Il 30 marzo 1950, a Milano, si riunivano in Commissione paritetica i rappresentanti della Fillm (Federazione dei liberi lavoratori metalmeccanici) e del Silm (Sindacato dei lavoratori metalmeccanici), i due sindacati metalmeccanici nati dalla scissione sindacale del 1948 e usciti dalla Fiom che, fino al 1948, era stata la sigla unitaria del sindacato metalmeccanico aderente alla Cgil anch’essa, fino ad allora, sigla unitaria del sindacato promosso nel giugno 1944 dalle forze antifasciste nel Patto di Roma. La prima era la categoria che faceva parte della Libera Cgil, la componente sindacale cristiana che nel 1948 era uscita dalla Cgil unitaria, ormai egemonizzata dalla componente socialcomunista, perché non disponibile a usare il sindacato come arma politica di opposizione; la seconda era parte della Fil (Federazione italiana del lavoro), a dominante socialdemocratica e repubblicana, uscita qualche mese dopo dalla Cgil unitaria per le stesse ragioni. 

Decisero all’unanimità di mettere insieme le proprie forze per costituire un unico sindacato dei metalmeccanici che prese il nome di Fim (Federazione italiana dei metalmeccanici) la cui nascita fu accompagnata da quella del suo giornale, il Ragguaglio. Di lì a un mese, il 30 aprile, a Roma, nel teatro Adriano, si sarebbe costituita formalmente la già nata Cisl, erede della Lcgil e di parte della Fil (l’altra parte avrebbe costituito la Uil nello stesso anno).  

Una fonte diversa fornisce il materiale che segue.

(** Store requests act as [TaskStore] says; [answer] answers the others, and
    [writes] is what writers other than the command store do. *)
Definition handle (env : TaskEnv) (answer : ∀ X, Ev X → X) (writes : DB → DB) {X} (e : Ev X) (db : DB) : X * DB :=
  match e in Ev X return X * DB with
  | ECreate c => TaskStore.CreateTask pg_ts pg_jsonb env c db
  | ETransition c => CommitTransition pg_ts pg_jsonb env c db
  | ERoute c => CommitRouteTransition pg_ts pg_jsonb C env c db
  | EBegin c => BeginModelExecution pg_ts pg_jsonb env c db
  | EFinalize c => FinalizeModelExecution pg_ts pg_jsonb env c db
  | ERetryable r => MarkModelExecutionRetryable pg_jsonb env r db
  | EResolve l => ResolveIdempotency env l db
  | ECreateTask t => (answer _ (ECreateTask t), writes db)
  | EUpdateTask t => (answer _ (EUpdateTask t), writes db)
  | e => (answer _ e, db)
  end.

Record Sys : Type := mkSys { Sys_db : DB; Sys_threads : list (request * prog unit) }.

Inductive move : Type :=
| Arrive (r : request)
| Advance (i : nat) (env : TaskEnv) (answer : ∀ X, Ev X → X) (writes : DB → DB)
| Crash (i : nat)
| Other (env : TaskEnv) (c : call).

Definition sys_step (s : Sys) (m : move) : Sys :=
  match m with
  | Arrive r => mkSys (Sys_db s) (Sys_threads s ++ [(r, request_prog r)])
  | Advance i env answer writes =>
      match Sys_threads s !! i with
      | Some (r, Do e kont) =>
          let '(x, db) := handle env answer writes e (Sys_db s) in mkSys db (<[i := (r, kont x)]> (Sys_threads s))
      | _ => s
      end
  | Crash i =>
      match Sys_threads s !! i with
      | Some (r, _) => mkSys (Sys_db s) (<[i := (r, Ret tt)]> (Sys_threads s))
      | None => s
      end
  | Other env c => mkSys (run_call pg_ts pg_jsonb C env c (Sys_db s)) (Sys_threads s)
  end.

Definition is_run {X} (e : Ev X) : bool := match e with ERun _ _ _ _ => true | _ => false end.

(** The move hands the model runtime an execution for [k]. *)
Definition ran (k : IdemKey) (s : Sys) (m : move) : bool :=
  match m with
  | Advance i _ _ _ =>
      match Sys_threads s !! i with
      | Some (r, @Do _ _ X e _) => @is_run X e && bool_decide (request_key r = Some k)
      | _ => false
      end
  | _ => false
  end.

Fixpoint runs (k : IdemKey) (s : Sys) (ms : list move) : nat :=
  match ms with [] => 0 | m :: ms => Nat.b2n (ran k s m) + runs k (sys_step s m) ms end.

Fixpoint releases_of (k : IdemKey) (s : Sys) (ms : list move) : nat :=
  match ms with
  | [] => 0
  | m :: ms => Nat.b2n (released k (Sys_db s) (Sys_db (sys_step s m))) + releases_of k (sys_step s m) ms
  end.

(** ** The bound *)

Definition takenb (k : IdemKey) (db : DB) : bool :=
  match idem db !! k with
  | Some row => (i_status row ==? IdempotencyInProgress) || is_final (i_status row)
  | None => false
  end.

Lemma takenb_spec k db : takenb k db = true ↔ taken k db.
Proof.
  unfold takenb, taken. split.
  - destruct (idem db !! k) as [row|]; [|done]. intros [H|H]%orb_true_iff; [apply bool_decide_eq_true in H|]; eauto.
  - intros (row & -> & [->|H]); [done|]. rewrite H. apply orb_true_r.
Qed.

(** The thread keeps to its token, which its key names. *)
Definition thread_ok (th : request * prog unit) (token : bool) : Prop :=
  wp (default ("", "", ("", "")) (request_key th.1)) token th.2 (λ _ _, True).

Definition holds_token (k : IdemKey) (th : request * prog unit) (token : bool) : nat :=
  Nat.b2n (bool_decide (request_key th.1 = Some k) && token).

Definition tokens (k : IdemKey) (s : Sys) (ts : list bool) : nat :=
  sum_list (zip_with (holds_token k) (Sys_threads s) ts).

Definition SysInv (s : Sys) (ts : list bool) : Prop := Inv (Sys_db s) ∧ Forall2 thread_ok (Sys_threads s) ts.

Lemma request_prog_ok r : thread_ok (r, request_prog r) false.
Proof.
  destruct r; unfold thread_ok; simpl; apply token_wp_bind.
  - apply neutral_wp; [by apply neutral_create|done].
  - apply neutral_wp; [by apply neutral_route|done].
  - eapply token_wp_mono; [by apply wp_execute|done].
Qed.

Lemma sum_list_insert (l : list nat) i x y :
  l !! i = Some x → sum_list (<[i := y]> l) + x = sum_list l + y.
Proof.
  revert i. induction l as [|z l IH]; intros [|i] H; simplify_eq/=; [lia|].
  specialize (IH _ H). unfold sum_list in *. lia.
Qed.

(** One thread changes its state and its token. *)
Lemma tokens_insert k db db' ths ts i r p p' t t' :
  ths !! i = Some (r, p) → ts !! i = Some t →
  tokens k (mkSys db' (<[i := (r, p')]> ths)) (<[i := t']> ts) + holds_token k (r, p) t
  = tokens k (mkSys db ths) ts + holds_token k (r, p) t'.
Proof.
  intros Hi Ht. unfold tokens. simpl. rewrite <- insert_zip_with. apply sum_list_insert.
  by rewrite lookup_zip_with, Hi, Ht.
Qed.

(** Calls of the command store do not lose a taken key unnoticed. *)
Lemma run_call_takenb k env c db :
  let db' := run_call pg_ts pg_jsonb C env c db in
  Inv db → Nat.b2n (takenb k db) ≤ Nat.b2n (released k db db') + Nat.b2n (takenb k db').
Proof.
  intros db' HI. destruct (takenb k db) eqn:E; simpl; [|lia]. apply takenb_spec in E.
  destruct (run_call_taken_or pg_ts pg_jsonb C env c db k HI E) as [H|[_ H]].
  - apply takenb_spec in H. unfold db'. rewrite H. simpl. lia.
  - unfold db'. rewrite H. simpl. lia.
Qed.

(** A permitted request acts on the database as a call, or not at all. *)
Lemma handle_call {X} k t (e : Ev X) env answer writes db :
  permitted k t e →
  (handle env answer writes e db).2 = db
  ∨ ∃ c, (handle env answer writes e db).2 = run_call pg_ts pg_jsonb C env c db.
Proof.
  intros Hp. destruct e; simpl in *; try (by left); try done; right.
  - by eexists (CallCreate _).
  - by eexists (CallTransition _).
  - by eexists (CallRoute _).
  - by eexists (CallBegin _).
  - by eexists (CallFinalize _).
  - by eexists (CallRetryable _).
  - by eexists (CallResolve _).
Qed.

Lemma released_refl k db : released k db db = false.
Proof. unfold released. destruct (idem db !! k) as [row|]; [|done]. by destruct (i_status row). Qed.

Lemma handle_takenb {X} k k' t (e : Ev X) env answer writes db :
  let db' := (handle env answer writes e db).2 in
  permitted k' t e → Inv db →
  Inv db' ∧ Nat.b2n (takenb k db) ≤ Nat.b2n (released k db db') + Nat.b2n (takenb k db').
Proof.
  intros db' Hp HI. unfold db'. destruct (handle_call k' t e env answer writes db Hp) as [->|[c ->]].
  - split; [done|lia].
  - split; [by apply task_call_Inv|by apply run_call_takenb].
Qed.

(** A granted begin takes a key that was free. *)
Lemma begin_takes env c db b :
  Inv db → (BeginModelExecution pg_ts pg_jsonb env c db).1 = Ok b → BeginResult_Replayed b = false →
  takenb (key_of (Begin_Idempotency c)) db = false
  ∧ takenb (key_of (Begin_Idempotency c)) (BeginModelExecution pg_ts pg_jsonb env c db).2 = true.
Proof.
  intros HI Hb Hr. destruct (BeginModelExecution_cases pg_ts pg_jsonb env c db HI)
    as [[_ [e He]]|(p & x & _ & Hx & _ & [(Ht & _)|(_ & [_ Hav] & Hbeg)])]; [congruence| |].
  - rewrite Hb in Hx. apply reply_Ok in Hx as ->. congruence.
  - destruct Hbeg as [(row & Hrow & Hst & _) _]. unfold takenb. rewrite Hrow, Hst. split; [|done].
    unfold available in Hav. destruct (idem db !! _) as [row0|]; [|done]. destruct Hav as [-> _]. done.
Qed.

(** The potential: what was run, plus the tokens out, against the keys taken. *)
Lemma handle_potential {X} k (r : request) (e : Ev X) kont t env answer writes db :
  let p : request * prog unit := (r, Do e kont) in
  let x := (handle env answer writes e db).1 in
  let db' := (handle env answer writes e db).2 in
  Inv db → thread_ok p t →
  Nat.b2n (ran k (mkSys db [p]) (Advance 0 env answer writes)) + holds_token k p (token_after t e x) + Nat.b2n (takenb k db)
  ≤ Nat.b2n (released k db db') + holds_token k p t + Nat.b2n (takenb k db').
Proof.
  intros p x db' HI [Hperm _]. simpl in Hperm.
  pose proof (handle_takenb k _ t e env answer writes db Hperm HI) as [_ Htaken]. fold db' in Htaken.
  destruct e; simpl in Hperm |- *; subst; try (fold db'; lia).
  - destruct Hperm as [Hkey ->]. subst x db'. simpl in *.
    destruct (BeginModelExecution _ _ _ _ _).1 as [b|] eqn:Hb; [|lia]. destruct (BeginResult_Replayed b) eqn:Hr; simpl; [lia|].
    destruct (begin_takes _ _ _ _ HI Hb Hr) as [H1 H2]. unfold holds_token. simpl.
    case_bool_decide as Hk; simpl; [|lia]. rewrite Hk in Hkey. simpl in Hkey. subst k. rewrite H1, H2. simpl. lia.
  - unfold holds_token. simpl. case_bool_decide; simpl; lia.
Qed.

Lemma step_potential k s ts m :
  SysInv s ts →
  ∃ ts', SysInv (sys_step s m) ts'
  ∧ Nat.b2n (ran k s m) + tokens k (sys_step s m) ts' + Nat.b2n (takenb k (Sys_db s))
    ≤ Nat.b2n (released k (Sys_db s) (Sys_db (sys_step s m))) + tokens k s ts + Nat.b2n (takenb k (Sys_db (sys_step s m))).
Proof.
  intros [HI Hth]. destruct s as [db ths]. simpl in HI, Hth. destruct m as [r|i env answer writes|i|env c]; simpl.
  - exists (ts ++ [false]). split; [split; [done|]; apply Forall2_app; [done|]; repeat constructor; apply request_prog_ok|].
    unfold tokens. simpl. rewrite zip_with_app by by eapply Forall2_length. rewrite sum_list_with_app || rewrite sum_list_app.
    simpl. unfold holds_token at 2. rewrite andb_false_r. simpl. lia.
  - destruct (ths !! i) as [[r p]|] eqn:Hi; [|exists ts; simpl; split; [done|lia]].
    destruct p as [a|X e kont]; [exists ts; simpl; split; [done|lia]|].
    destruct (Forall2_lookup_l _ _ _ _ _ Hth Hi) as (t & Ht & Hok).
    pose proof (handle_potential k r e kont t env answer writes db HI Hok) as Hpot. destruct Hok as [Hperm Hk].
    pose proof (handle_takenb k _ t e env answer writes db Hperm HI) as [HI' _].
    destruct (handle env answer writes e db) as [x db'] eqn:Hh. simpl in *.
    exists (<[i := token_after t e x]> ts). split; [split; [done|]; apply Forall2_insert; [done|apply Hk]|].
    pose proof (tokens_insert k db db' ths ts i r (Do e kont) (kont x) t (token_after t e x) Hi Ht).
    change (λ X, Ev X) with Ev in *. lia.
  - destruct (ths !! i) as [[r p]|] eqn:Hi; [|exists ts; simpl; split; [done|lia]].
    destruct (Forall2_lookup_l _ _ _ _ _ Hth Hi) as (t & Ht & _).
    exists (<[i := false]> ts). split; [split; [done|]; apply Forall2_insert; [done|exact I]|].
    pose proof (tokens_insert k db db ths ts i r p (Ret tt) t false Hi Ht) as Hins.
    unfold holds_token at 2 in Hins. rewrite andb_false_r in Hins. simpl in *. lia.
  - exists ts. split; [split; [by apply task_call_Inv|done]|].
    pose proof (run_call_takenb k env c db HI) as Hc. unfold tokens. simpl in *. lia.
Qed.
#[export] Instance later_preorder : PreOrder later.
Proof.
  split.
  - split; auto.
  - intros w1 w2 w3 [P1 C1 T1] [P2 C2 T2]. split; [lia| |].
    + destruct C1 as [[E1 E2]|], C2 as [[E3 E4]|]; [left; split; congruence|right; lia..].
    + intros Ht. specialize (T1 Ht). rewrite <- T1. apply T2. by rewrite T1.
Qed.

Lemma isTerminalStatus_spec s : isTerminalStatus s = terminal_status s.
Proof. by destruct s. Qed.

Context `{!Temporal W} {ext : W → W → Prop} {inv : W → Prop} {i : TaskWorkflowInput}.
Context `{!BackendLaws ext inv i} `{!TemporalLaws W ext}.

(** What Temporal makes of an activity that keeps the invariant: an answer, or a
    stale version, is that of one execution in between. *)
Lemma ran_later {A} (act : W → result A * W) n w r w' :
  (∀ w r w', inv w → act w = (r, w') → inv w' ∧ later w w') →
  ran ext act n w r w' → inv w →
  inv w' ∧ later w w'
  ∧ (is_ok r = true ∨ isApplicationErrorType (default (Errorf "" []) (err_of r)) ErrorTypeStaleTaskVersion = true →
     ∃ w1 r1 w2, inv w1 ∧ later w w1 ∧ act w1 = (r1, w2) ∧ inv w2 ∧ later w1 w2 ∧ later w2 w' ∧ ext w2 w'
       ∧ (∀ a, r = Ok a → r1 = Ok a)
       ∧ (∀ e, r = Err e → ∃ cause, r1 = Err (NewNonRetryableApplicationError ErrorTypeStaleTaskVersion cause))).
Proof.
  intros Hact Hran. induction Hran as
    [n w w1 a w2 w3 X1 X2 X3|n w w1 e w2 w3 e' X1 X2 X3 X4|n w w1 r w2 w3 e' X1 X2 X3 X4|n w w1 e' X1 X2
    |n w w1 r w2 res w3 X1 X2 _ X3 IH]; intros Hi.
  - destruct (ext_law _ _ Hi X1) as [I1 L1], (Hact _ _ _ I1 X2) as [I2 L2], (ext_law _ _ I2 X3) as [I3 L3].
    split_and!; [done|by do 2 (etrans; [eassumption|])|]. intros _. exists w1, (Ok a), w2. split_and!; naive_solver.
  - destruct (ext_law _ _ Hi X1) as [I1 L1], (Hact _ _ _ I1 X2) as [I2 L2], (ext_law _ _ I2 X3) as [I3 L3].
    split_and!; [done|by do 2 (etrans; [eassumption|])|]. intros [Hs|Hs]; [done|]. destruct (X4 Hs) as [cause ->].
    eexists w1, _, w2. split_and!; try done; intros; simplify_eq; by eauto.
  - destruct (ext_law _ _ Hi X1) as [I1 L1], (Hact _ _ _ I1 X2) as [I2 L2], (ext_law _ _ I2 X3) as [I3 L3].
    split_and!; [done|by do 2 (etrans; [eassumption|])|]. unfold timeout in X4. simpl. intros [|]; congruence.
  - destruct (ext_law _ _ Hi X1) as [I1 L1]. split_and!; [done..|]. unfold timeout in X2. simpl. intros [|]; congruence.
  - destruct (ext_law _ _ Hi X1) as [I1 L1], (Hact _ _ _ I1 X2) as [I2 L2], (IH I2) as (I3 & L3 & H).
    split_and!; [done|by do 2 (etrans; [eassumption|])|]. intros Hr.
    destruct (H Hr) as (v1 & r1 & v2 & J1 & J2 & J3). exists v1, r1, v2. split; [done|].
    split; [by do 2 (etrans; [eassumption|])|done].
Qed.

(** The snapshot [s] shows the task as it is in [w]. *)
Definition shows (s : TaskSnapshot) (w : W) : Prop :=
  (Snapshot_Status s, Snapshot_Version s, Snapshot_Terminal s) = (status g w, version g w, isTerminalStatus (status g w)).

Lemma loadTaskSnapshot_spec w r w' :
  inv w → loadTaskSnapshot i w = (r, w') →
  inv w' ∧ later w w' ∧ ∀ s, r = Ok s → ∃ w1, later w w1 ∧ shows s w1 ∧ later w1 w'.
Proof.
  intros Hi H. unfold loadTaskSnapshot in H. apply ExecuteActivity_ran in H.
  destruct (ran_later _ _ _ _ _ (λ w r w' I E, conj (proj1 (LoadTask_law w r w' I E)) (proj1 (proj2 (LoadTask_law w r w' I E)))) H Hi)
    as (I1 & L1 & Hr).
  split_and!; [done..|]. intros s ->. destruct Hr as (w1 & r1 & w2 & J1 & K1 & J2 & _ & K2 & L2 & _ & Ha & _); [by left|].
  exists w2. split_and!; [by etrans| |done]. eapply LoadTask_law; eauto.
Qed.

Lemma executeStub_spec w name r w' : inv w → executeStub name i w = (r, w') → inv w' ∧ later w w'.
Proof.
  intros Hi H. unfold executeStub in H. apply ExecuteActivity_ran in H.
  destruct (ran_later _ _ _ _ _ (λ w r w' I E, step_law w name r w' I E) H Hi) as (I1 & L1 & _). done.
Qed.

(** A transition at the version loaded in [w0] that does not fail leaves less to
    do than there was at [w0]. *)
Lemma transitionTask_spec w0 w snapshot s0 to r w' :
  inv w → shows snapshot w0 → Snapshot_Status snapshot = s0 → next s0 = Some to → later w0 w →
  transitionTask i snapshot to w = (r, w') →
  inv w' ∧ later w w'
  ∧ ∀ nx applied, r = Ok (nx, applied) →
      potential g w' < potential g w0
      ∧ (applied = true → isTerminalStatus (Snapshot_Status nx) = true → status g w' = Snapshot_Status nx).
Proof.
  intros Hi Hshow Hs0 Hnext L0 H. unfold transitionTask in H. destruct (ExecuteActivity _ w) as [r1 w1] eqn:Hx.
  apply ExecuteActivity_ran in Hx.
  destruct (ran_later _ _ _ _ _ (λ w r w' I E, conj (proj1 (TransitionTask_law w _ s0 to r w' I Hnext E))
    (proj1 (proj2 (TransitionTask_law w _ s0 to r w' I Hnext E)))) Hx Hi) as (I1 & L1 & Hr).
  assert (is_ok r1 = true ∨ isApplicationErrorType (default (Errorf "" []) (err_of r1)) ErrorTypeStaleTaskVersion = true →
          potential g w1 < potential g w0) as Hless.
  { intros Hc. destruct (Hr Hc) as (v1 & r' & v2 & J1 & K1 & J2 & J3 & K2 & K3 & _ & Hok & Herr).
    destruct (TransitionTask_law v1 _ s0 to r' v2 J1 Hnext J2) as (_ & _ & _ & Hlt).
    pose proof (later_potential _ _ K2). pose proof (later_potential _ _ K3).
    destruct (later_changed _ _ (transitivity L0 K1)) as [[E1 E2]|]; [|lia].
    unfold shows in Hshow. injection Hshow as S1 S2 S3.
    enough (potential g v2 < potential g v1) by (pose proof (later_potential _ _ (transitivity L0 K1)); lia).
    apply Hlt; [congruence..|]. destruct r1 as [a|e]; [left; by rewrite (Hok a)|right; eauto]. }
  destruct r1 as [a|e]; [|simpl in *; destruct (isApplicationErrorType e _) eqn:Hst].
  - simplify_eq. split_and!; [done..|]. intros nx applied [= <- <-]. split; [by apply Hless; left|]. intros _ Ht.
    destruct Hr as (v1 & r' & v2 & J1 & K1 & J2 & J3 & K2 & K3 & _ & Hok & Herr); [by left|].
    destruct (TransitionTask_law v1 _ _ to r' v2 J1 Hnext J2) as (_ & _ & Hsn & _).
    rewrite (Hok a) in Hsn by done. specialize (Hsn a eq_refl Ht). rewrite <- Hsn.
    apply (later_terminal _ _ K3). by rewrite Hsn.
  - destruct (loadTaskSnapshot i w1) as [r2 w2] eqn:Hl. simplify_eq.
    destruct (loadTaskSnapshot_spec _ _ _ I1 Hl) as (I2 & L2 & _).
    split_and!; [done|by etrans|]. intros nx applied Hok. apply bind_Ok in Hok as (s & -> & [= <- <-]).
    split; [|done]. pose proof (later_potential _ _ L2). specialize (Hless (or_intror eq_refl)). lia.
  - by simplify_eq.
Qed.

Lemma advance_spec w0 w snapshot s0 to result res err w' :
  inv w → shows snapshot w0 → Snapshot_Status snapshot = s0 → next s0 = Some to → later w0 w →
  advance i snapshot to result w = ((res, err), w') →
  inv w' ∧ later w w' ∧ (err = None → potential g w' < potential g w0).
Proof.
  intros Hi Hshow Hs0 Hnext L0 H. unfold advance in H. destruct (transitionTask i snapshot to w) as [r w1] eqn:Ht.
  destruct (transitionTask_spec _ _ _ _ _ _ _ Hi Hshow Hs0 Hnext L0 Ht) as (I1 & L1 & Hr).
  destruct r as [[nx applied]|e]; simplify_eq; [|done]. split_and!; [done..|]. intros _. by apply (Hr nx applied).
Qed.

Lemma step_and_advance_spec w0 w snapshot s0 to name label result res err w' :
  inv w → shows snapshot w0 → Snapshot_Status snapshot = s0 → next s0 = Some to → later w0 w →
  step_and_advance name label i snapshot to result w = ((res, err), w') →
  inv w' ∧ later w w' ∧ (err = None → potential g w' < potential g w0).
Proof.
  intros Hi Hshow Hs0 Hnext L0 H. unfold step_and_advance in H. destruct (executeStub name i w) as [r w1] eqn:Hx.
  destruct (executeStub_spec _ _ _ _ Hi Hx) as [I1 L1]. destruct r as [u|e]; [|by simplify_eq].
  destruct (advance_spec _ _ _ _ _ _ _ _ _ I1 Hshow Hs0 Hnext (transitivity L0 L1) H) as (I2 & L2 & H2).
  split_and!; [done|by etrans|done].
Qed.

(** The report of a workflow that ended without an error in [w]. *)
Definition reported (res : TaskWorkflowResult) (w : W) : Prop :=
  isTerminalStatus (status g w) = true ∧ Result_ObservedStatus res = status g w
  ∧ (Result_AlreadyTerminal res = false → status g w = TaskCompleted ∧ last (Result_Steps res) = Some "COMPLETED").

Lemma shown_terminal s w w' :
  shows s w → later w w' → isTerminalStatus (Snapshot_Status s) = true → status g w' = Snapshot_Status s.
Proof.
  intros Hs L Ht. unfold shows in Hs. injection Hs as S1 S2 S3. rewrite S1 in *. by apply L.
Qed.

Lemma validate_and_complete_spec w0 w snapshot result res err stop w' :
  inv w → shows snapshot w0 → Snapshot_Status snapshot = TaskValidating → later w0 w →
  validate_and_complete i snapshot result w = ((res, err, stop), w') →
  inv w' ∧ later w w' ∧ (stop = false → potential g w' < potential g w0)
  ∧ (stop = true → err = None → reported res w').
Proof.
  intros Hi Hshow Hs0 L0 H. unfold validate_and_complete in H.
  destruct (executeStub _ i w) as [r w1] eqn:Hx. destruct (executeStub_spec _ _ _ _ Hi Hx) as [I1 L1].
  destruct r as [u|e]; [|by simplify_eq].
  destruct (transitionTask i snapshot TaskCompleted w1) as [r w2] eqn:Ht.
  destruct (transitionTask_spec _ _ _ _ TaskCompleted _ _ I1 Hshow Hs0 eq_refl (transitivity L0 L1) Ht) as (I2 & L2 & Hr).
  assert (later w w2) as L02 by (by etrans).
  destruct r as [[nx applied]|e]; [|by simplify_eq]. destruct (Hr nx applied eq_refl) as [Hlt Hst].
  destruct (negb applied || _) eqn:Hb; [by simplify_eq|].
  assert (applied = true ∧ Snapshot_Status nx = TaskCompleted) as [-> Hnx] by (by go_props).
  destruct (loadTaskSnapshot i w2) as [r w3] eqn:Hl.
  destruct (loadTaskSnapshot_spec _ _ _ I2 Hl) as (I3 & L3 & Hs). destruct r as [s|e]; simplify_eq.
  2: { split_and!; [done|by etrans|done..]. }
  specialize (Hst eq_refl). rewrite Hnx in Hst. specialize (Hst eq_refl).
  assert (status g w' = TaskCompleted) as Hfin by (rewrite <- Hst; apply (later_terminal _ _ L3); by rewrite Hst).
  split_and!; [done|by etrans|done|]. intros _ _. unfold reported. rewrite Hfin. simpl.
  destruct (Hs s eq_refl) as (w4 & L4 & Hsh & L5). split_and!; [done| |by rewrite last_snoc].
  unfold shows in Hsh. injection Hsh as -> _ _. rewrite (later_terminal _ _ L4); [done|by rewrite Hst].
Qed.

I metalmeccanici della Cisl, la Fim, nascono in un contesto durissimo come si può leggere dai documenti di allora dove colpisce la durezza del confronto-scontro con la componente socialcomunista. Lo sfondo è noto: ormai imperversava la “guerra fredda” tra l’Occidente “democratico”, egemonizzato dagli Stati Uniti, e l’Oriente “comunista”, dominato all’Unione Sovietica di Stalin. Questa spaccatura si ripercuoteva anche all’interno del movimento dei lavoratori, ne determinava anzi le scelte divaricanti da un’organizzazione all’altra. L’asprezza del linguaggio, in questi documenti, è il riflesso delle difficoltà di rapporto tra le diverse componenti del movimento sindacale.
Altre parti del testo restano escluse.